WORK TASK: Reproduce the listing that follows so that each line matches the original exactly.

GIVEN RECORDS: Begin

(* ===== verification/UrlRequest.v ===== *)
(** * [urllib.request.Request]: the request object [fetch_JSON] builds

    The parts of [urllib.request.Request] that [Fetcher.fetch_JSON] sets
    or reads, after Python 3.11's [urllib/request.py] and
    [urllib/parse.py]: the URL setter ([unwrap], [_splittag],
    [_splittype], [_splithost], then [unquote] of the host),
    [request_host]'s call of [urlparse], the [method] attribute, the
    [data] setter (which drops a [Content-length] header when the data
    changes), [add_header] (which capitalizes the name) and
    [header_items].  The record [Request] holds the attributes; each
    setter is a function from request to request. *)

From Stdlib Require Import ZArith String Ascii Strings.Byte.
From stdpp Require Import base list strings option.
From S2P Require Import Prelude PyStr PyVal Url Net Json.

Open Scope string_scope.

Import PyVal Net.

Module UrlRequest.

(** The attributes of a [Request] that [fetch_JSON] sets or reads. *)
Record Request := mk_Request {
  req_full_url : string;          (** [_full_url], without the fragment *)
  req_fragment : option string;
  req_type : string;
  req_host : option string;
  req_selector : string;
  req_method : option pyval;
  req_data : option (list byte);
  req_headers : pydict            (** [headers], keys capitalized *)
}.

(** [unwrap(url)]: [str(url).strip()], then [<...>] and [URL:] removed. *)
Definition unwrap (url : pyval) : string :=
  let u := PyStr.strip (str url) in
  let u := if PyStr.startswith u "<" && String.eqb (PyStr.drop (String.length u - 1) u) ">"
           then PyStr.strip (substring 1 (String.length u - 2) u) else u in
  if PyStr.startswith u "URL:" then PyStr.strip (PyStr.drop 4 u) else u.

(** [_splittag(url)]: [url.rpartition('#')]. *)
Definition _splittag (url : string) : string * option string :=
  match PyStr.rpartition url "#" with
  | (path, true, tag) => (path, Some tag)
  | _ => (url, None)
  end.

(** [_splittype(url)]: the regular expression [([^/:]+):] and the rest;
    the scheme is lower-cased. *)
Fixpoint scheme_len (s : string) : option nat :=
  match s with
  | EmptyString => None
  | String c s' =>
      if Ascii.eqb c ":" then Some 0%nat
      else if Ascii.eqb c "/" then None
      else S <$> scheme_len s'
  end.

Definition _splittype (url : string) : option string * string :=
  match scheme_len url with
  | Some (S _ as n) => (Some (PyStr.lower (PyStr.take n url)), PyStr.drop (S n) url)
  | _ => (None, url)
  end.

(** [_splithost(url)]: after a leading [//], the host is the longest
    run of characters other than [/], [#] and [?], and the path the
    rest; a path that does not start with [/] gets one. *)
Fixpoint host_len (s : string) : nat :=
  match s with
  | EmptyString => 0
  | String c s' => if PyStr.char_in c "/#?" then 0 else S (host_len s')
  end.

Definition _splithost (url : string) : option string * string :=
  if PyStr.startswith url "//" then
    let rest := PyStr.drop 2 url in
    let n := host_len rest in
    let path := PyStr.drop n rest in
    (Some (PyStr.take n rest),
     match path with
     | EmptyString => path
     | String c _ => if Ascii.eqb c "/" then path else "/" ++ path
     end)
  else (None, url).

(** [unquote_to_bytes] of a run of ASCII characters: [%] and two
    hexadecimal digits is a byte, any other [%] stays. *)
Fixpoint pct_decode (l : list ascii) : list N :=
  match l with
  | c :: ((a :: b :: r) as rest) =>
      if Ascii.eqb c "%" then
        match Json.hex_val a, Json.hex_val b with
        | Some x, Some y => Z.to_N (16 * x + y) :: pct_decode r
        | _, _ => N_of_ascii c :: pct_decode rest
        end
      else N_of_ascii c :: pct_decode rest
  | c :: r => N_of_ascii c :: pct_decode r
  | [] => []
  end.

(** [unquote(string)]: each maximal run of ASCII characters is
    percent-decoded and decoded as UTF-8 with replacement; the other
    characters stay. *)
Fixpoint unquote_aux (l : list ascii) (run : list ascii) : list N :=
  match l with
  | [] => PyStr.decode_replace (pct_decode (rev run))
  | c :: r =>
      if (N_of_ascii c <? 128)%N then unquote_aux r (c :: run)
      else PyStr.decode_replace (pct_decode (rev run)) ++ N_of_ascii c :: unquote_aux r []
  end.

Definition unquote (s : string) : string :=
  if negb (PyStr.contains s "%") then s
  else string_of_list_ascii (map ascii_of_N (unquote_aux (list_ascii_of_string s) [])).

(** [Request(url)]: the URL setter and [_parse], then [request_host]'s
    [urlparse(full_url)]. *)
Definition full_url (r : Request) : string :=
  match req_fragment r with
  | Some f => if String.eqb f EmptyString then req_full_url r else req_full_url r ++ "#" ++ f
  | None => req_full_url r
  end.

Definition make (url : pyval) : pyexc + Request :=
  let '(u, fragment) := _splittag (unwrap url) in
  match _splittype u with
  | (None, _) =>
      let r := mk_Request u fragment EmptyString None EmptyString None None [] in
      inl (ValueError ("unknown url type: " ++ PyStr.repr (full_url r)))
  | (Some ty, rest) =>
      let '(host, selector) := _splithost rest in
      let host := match host with
                  | Some h => if String.eqb h EmptyString then Some h else Some (unquote h)
                  | None => None
                  end in
      let r := mk_Request u fragment ty host selector None None [] in
      match Url.urlparse (PyStr (full_url r)) with
      | inl e => inl e
      | inr _ => inr r
      end
  end.

Definition set_method (m : pyval) (r : Request) : Request :=
  mk_Request (req_full_url r) (req_fragment r) (req_type r) (req_host r) (req_selector r)
             (Some m) (req_data r) (req_headers r).

(** [dict.pop(k, None)] *)
Fixpoint dict_pop (k : string) (d : pydict) : pydict :=
  match d with
  | [] => []
  | (k', v) :: d' => if String.eqb k' k then d' else (k', v) :: dict_pop k d'
  end.

(** [request.has_header(name)]: in [headers] or [unredirected_hdrs],
    and [fetch_JSON] adds no unredirected header. *)
Definition has_header (name : string) (r : Request) : bool := dict_mem name (req_headers r).

(** [request.remove_header(name)] *)
Definition remove_header (name : string) (r : Request) : Request :=
  mk_Request (req_full_url r) (req_fragment r) (req_type r) (req_host r) (req_selector r)
             (req_method r) (req_data r) (dict_pop name (req_headers r)).

(** [request.data = d]: when the data changes, a [Content-length] header
    computed for the old data is removed. *)
Definition set_data (d : list byte) (r : Request) : Request :=
  if bool_decide (Some d = req_data r) then r
  else
    let r' := mk_Request (req_full_url r) (req_fragment r) (req_type r) (req_host r)
                         (req_selector r) (req_method r) (Some d) (req_headers r) in
    if has_header "Content-length" r' then remove_header "Content-length" r' else r'.

(** [request.add_header(key, val)]: [self.headers[key.capitalize()] = val]. *)
Definition add_header (key : string) (val : pyval) (r : Request) : Request :=
  mk_Request (req_full_url r) (req_fragment r) (req_type r) (req_host r) (req_selector r)
             (req_method r) (req_data r) (dict_set (PyStr.capitalize key) val (req_headers r)).

(** [request.header_items()]: [list({**unredirected_hdrs, **headers}.items())]
    with no unredirected header. *)
Definition header_items (r : Request) : pyval :=
  PyList (map (fun kv => PyTuple [PyStr (fst kv); snd kv]) (req_headers r)).

Lemma dict_pop_sublist k d : dict_pop k d `sublist_of` d.
Proof.
  induction d as [|[k' v] d IH]; simpl; [done|].
  destruct (String.eqb k' k); [apply sublist_cons, reflexivity|by apply sublist_skip].
Qed.

End UrlRequest.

GIVEN RECORDS: End

SOLUTION FOR THIS TASK:
(* ===== verification/UrlRequest.v ===== *)
(** * [urllib.request.Request]: the request object [fetch_JSON] builds

    The parts of [urllib.request.Request] that [Fetcher.fetch_JSON] sets
    or reads, after Python 3.11's [urllib/request.py] and
    [urllib/parse.py]: the URL setter ([unwrap], [_splittag],
    [_splittype], [_splithost], then [unquote] of the host),
    [request_host]'s call of [urlparse], the [method] attribute, the
    [data] setter (which drops a [Content-length] header when the data
    changes), [add_header] (which capitalizes the name) and
    [header_items].  The record [Request] holds the attributes; each
    setter is a function from request to request. *)

From Stdlib Require Import ZArith String Ascii Strings.Byte.
From stdpp Require Import base list strings option.
From S2P Require Import Prelude PyStr PyVal Url Net Json.

Open Scope string_scope.

Import PyVal Net.

Module UrlRequest.

(** The attributes of a [Request] that [fetch_JSON] sets or reads. *)
Record Request := mk_Request {
  req_full_url : string;          (** [_full_url], without the fragment *)
  req_fragment : option string;
  req_type : string;
  req_host : option string;
  req_selector : string;
  req_method : option pyval;
  req_data : option (list byte);
  req_headers : pydict            (** [headers], keys capitalized *)
}.

(** [unwrap(url)]: [str(url).strip()], then [<...>] and [URL:] removed. *)
Definition unwrap (url : pyval) : string :=
  let u := PyStr.strip (str url) in
  let u := if PyStr.startswith u "<" && String.eqb (PyStr.drop (String.length u - 1) u) ">"
           then PyStr.strip (substring 1 (String.length u - 2) u) else u in
  if PyStr.startswith u "URL:" then PyStr.strip (PyStr.drop 4 u) else u.

(** [_splittag(url)]: [url.rpartition('#')]. *)
Definition _splittag (url : string) : string * option string :=
  match PyStr.rpartition url "#" with
  | (path, true, tag) => (path, Some tag)
  | _ => (url, None)
  end.

(** [_splittype(url)]: the regular expression [([^/:]+):] and the rest;
    the scheme is lower-cased. *)
Fixpoint scheme_len (s : string) : option nat :=
  match s with
  | EmptyString => None
  | String c s' =>
      if Ascii.eqb c ":" then Some 0%nat
      else if Ascii.eqb c "/" then None
      else S <$> scheme_len s'
  end.

Definition _splittype (url : string) : option string * string :=
  match scheme_len url with
  | Some (S _ as n) => (Some (PyStr.lower (PyStr.take n url)), PyStr.drop (S n) url)
  | _ => (None, url)
  end.

(** [_splithost(url)]: after a leading [//], the host is the longest
    run of characters other than [/], [#] and [?], and the path the
    rest; a path that does not start with [/] gets one. *)
Fixpoint host_len (s : string) : nat :=
  match s with
  | EmptyString => 0
  | String c s' => if PyStr.char_in c "/#?" then 0 else S (host_len s')
  end.

Definition _splithost (url : string) : option string * string :=
  if PyStr.startswith url "//" then
    let rest := PyStr.drop 2 url in
    let n := host_len rest in
    let path := PyStr.drop n rest in
    (Some (PyStr.take n rest),
     match path with
     | EmptyString => path
     | String c _ => if Ascii.eqb c "/" then path else "/" ++ path
     end)
  else (None, url).

(** [unquote_to_bytes] of a run of ASCII characters: [%] and two
    hexadecimal digits is a byte, any other [%] stays. *)
Fixpoint pct_decode (l : list ascii) : list N :=
  match l with
  | c :: ((a :: b :: r) as rest) =>
      if Ascii.eqb c "%" then
        match Json.hex_val a, Json.hex_val b with
        | Some x, Some y => Z.to_N (16 * x + y) :: pct_decode r
        | _, _ => N_of_ascii c :: pct_decode rest
        end
      else N_of_ascii c :: pct_decode rest
  | c :: r => N_of_ascii c :: pct_decode r
  | [] => []
  end.

(** [unquote(string)]: each maximal run of ASCII characters is
    percent-decoded and decoded as UTF-8 with replacement; the other
    characters stay. *)
Fixpoint unquote_aux (l : list ascii) (run : list ascii) : list N :=
  match l with
  | [] => PyStr.decode_replace (pct_decode (rev run))
  | c :: r =>
      if (N_of_ascii c <? 128)%N then unquote_aux r (c :: run)
      else PyStr.decode_replace (pct_decode (rev run)) ++ N_of_ascii c :: unquote_aux r []
  end.

Definition unquote (s : string) : string :=
  if negb (PyStr.contains s "%") then s
  else string_of_list_ascii (map ascii_of_N (unquote_aux (list_ascii_of_string s) [])).

(** [Request(url)]: the URL setter and [_parse], then [request_host]'s
    [urlparse(full_url)]. *)
Definition full_url (r : Request) : string :=
  match req_fragment r with
  | Some f => if String.eqb f EmptyString then req_full_url r else req_full_url r ++ "#" ++ f
  | None => req_full_url r
  end.

Definition make (url : pyval) : pyexc + Request :=
  let '(u, fragment) := _splittag (unwrap url) in
  match _splittype u with
  | (None, _) =>
      let r := mk_Request u fragment EmptyString None EmptyString None None [] in
      inl (ValueError ("unknown url type: " ++ PyStr.repr (full_url r)))
  | (Some ty, rest) =>
      let '(host, selector) := _splithost rest in
      let host := match host with
                  | Some h => if String.eqb h EmptyString then Some h else Some (unquote h)
                  | None => None
                  end in
      let r := mk_Request u fragment ty host selector None None [] in
      match Url.urlparse (PyStr (full_url r)) with
      | inl e => inl e
      | inr _ => inr r
      end
  end.

Definition set_method (m : pyval) (r : Request) : Request :=
  mk_Request (req_full_url r) (req_fragment r) (req_type r) (req_host r) (req_selector r)
             (Some m) (req_data r) (req_headers r).

(** [dict.pop(k, None)] *)
Fixpoint dict_pop (k : string) (d : pydict) : pydict :=
  match d with
  | [] => []
  | (k', v) :: d' => if String.eqb k' k then d' else (k', v) :: dict_pop k d'
  end.

(** [request.has_header(name)]: in [headers] or [unredirected_hdrs],
    and [fetch_JSON] adds no unredirected header. *)
Definition has_header (name : string) (r : Request) : bool := dict_mem name (req_headers r).

(** [request.remove_header(name)] *)
Definition remove_header (name : string) (r : Request) : Request :=
  mk_Request (req_full_url r) (req_fragment r) (req_type r) (req_host r) (req_selector r)
             (req_method r) (req_data r) (dict_pop name (req_headers r)).

(** [request.data = d]: when the data changes, a [Content-length] header
    computed for the old data is removed. *)
Definition set_data (d : list byte) (r : Request) : Request :=
  if bool_decide (Some d = req_data r) then r
  else
    let r' := mk_Request (req_full_url r) (req_fragment r) (req_type r) (req_host r)
                         (req_selector r) (req_method r) (Some d) (req_headers r) in
    if has_header "Content-length" r' then remove_header "Content-length" r' else r'.

(** [request.add_header(key, val)]: [self.headers[key.capitalize()] = val]. *)
Definition add_header (key : string) (val : pyval) (r : Request) : Request :=
  mk_Request (req_full_url r) (req_fragment r) (req_type r) (req_host r) (req_selector r)
             (req_method r) (req_data r) (dict_set (PyStr.capitalize key) val (req_headers r)).

(** [request.header_items()]: [list({**unredirected_hdrs, **headers}.items())]
    with no unredirected header. *)
Definition header_items (r : Request) : pyval :=
  PyList (map (fun kv => PyTuple [PyStr (fst kv); snd kv]) (req_headers r)).

Lemma dict_pop_sublist k d : dict_pop k d `sublist_of` d.
Proof.
  induction d as [|[k' v] d IH]; simpl; [done|].
  destruct (String.eqb k' k); [apply sublist_cons, reflexivity|by apply sublist_skip].
Qed.

End UrlRequest.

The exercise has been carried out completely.